Mechanisms of inflammasome activation and inhibition during Yersinia infection

Abstract

The host inflammatory response is strikingly delayed during the initial stages of infection with Yersinia pestis and Y. pseudotuberculosis, pathogens that can suppress immune defenses. This work identifies the bacterial leucine-rich repeat protein YopM as an inhibitor of pyroptosis, an inflammatory programmed cell death pathway. Pyroptosis, which depends on the protease caspase-1, restricts Yersinia infection. Consequently, YopM subversion of caspase-1 is essential for bacterial virulence.
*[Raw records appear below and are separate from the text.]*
(* ===== verification/System.v ===== *)
(** * The running system

    A conversation from its construction on: [step] is one call of the integrator or
    one movement of the clock, [reachable] what any sequence of them leads to. *)

From S2P Require Import Prelude Time Machine Protos StewardList Mls Toy Buffer Queues Scoring CommitRound ApplyResult Config Display Conversation Room Voting Steward HandleOutcome Inbound Messaging Poll Construct Invariant.

Section system.
Context {HS : Hash} {OM : OpenMls} {CS : ConsensusLib} {CD : Codec} {CT : ConsensusTexts} {HI : HashIter}.
Context {St : Type} `{!PeerScoreStorage St}.
Abbreviation Conv := (Conversation St).
Abbreviation conv := (method Conv).
Implicit Types (c : Conv).

(** The calls of the public interface that change a conversation, [poll] apart. *)
Inductive call : ∀ A, conv A → Prop :=
  | call_process_inbound sender payload : call _ (process_inbound sender payload)
  | call_apply_welcome_sync b : call _ (apply_welcome_sync b)
  | call_send_message b : call _ (send_message b)
  | call_request_sync : call _ request_conversation_sync
  | call_add_member kp : call _ (conv_add_member kp)
  | call_sponsor_member kp : call _ (sponsor_member kp)
  | call_remove_member id : call _ (conv_remove_member id)
  | call_initiate_proposal req v : call _ (initiate_proposal req v)
  | call_vote pid v : call _ (conv_vote pid v)
  | call_leave : call _ leave
  | call_share_sync : call _ share_conversation_sync
  | call_request_recovery : call _ request_recovery
  | call_propose_score_removal target : call _ (propose_score_removal target)
  | call_enter_recovery : call _ enter_recovery_mode
  | call_exit_recovery : call _ exit_recovery_mode
  | call_commit_in_recovery : call _ commit_in_recovery
  | call_resend_commit : call _ resend_commit.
Caspase-1 is activated after a multistep process of inflammasome formation, and YopM is bifunctional in preempting pyroptosis: it blocks caspase-1 recruitment to pre-inflammasome complexes and directly inhibits caspase-1 proteolysis. These data highlight the importance of caspase-1 in combating microbial infection and indicate that Yersinia are highly susceptible to pyroptosis, but normally prevent caspase-1 activation with YopM. Though Yersinia pestis actively antagonizes inflammasome formation to delay inflammatory processes, Yersinia PAMPs are rapidly recognized by NLRs during infection. This work shows that the Yersinia insecticidal-like toxin complex (YTc) activates the inflammasome and is a predominant PAMP of Y. pestis. YTc forms pores in the phagolysosome membrane that activate the NLRP3 inflammasome. These pores result in release of Cathepsin B, ROS, and protons, but only Cathepsin B is responsible for inflammasome formation. Thus it appears that YTc-mediated intracellular survival comes with the liability of stimulating an inflammatory anti-microbial response that is detrimental to Yersinia survival. Together, these results describe previously unknown functions of YopM and YTc contributing to the virulence of Yersinia.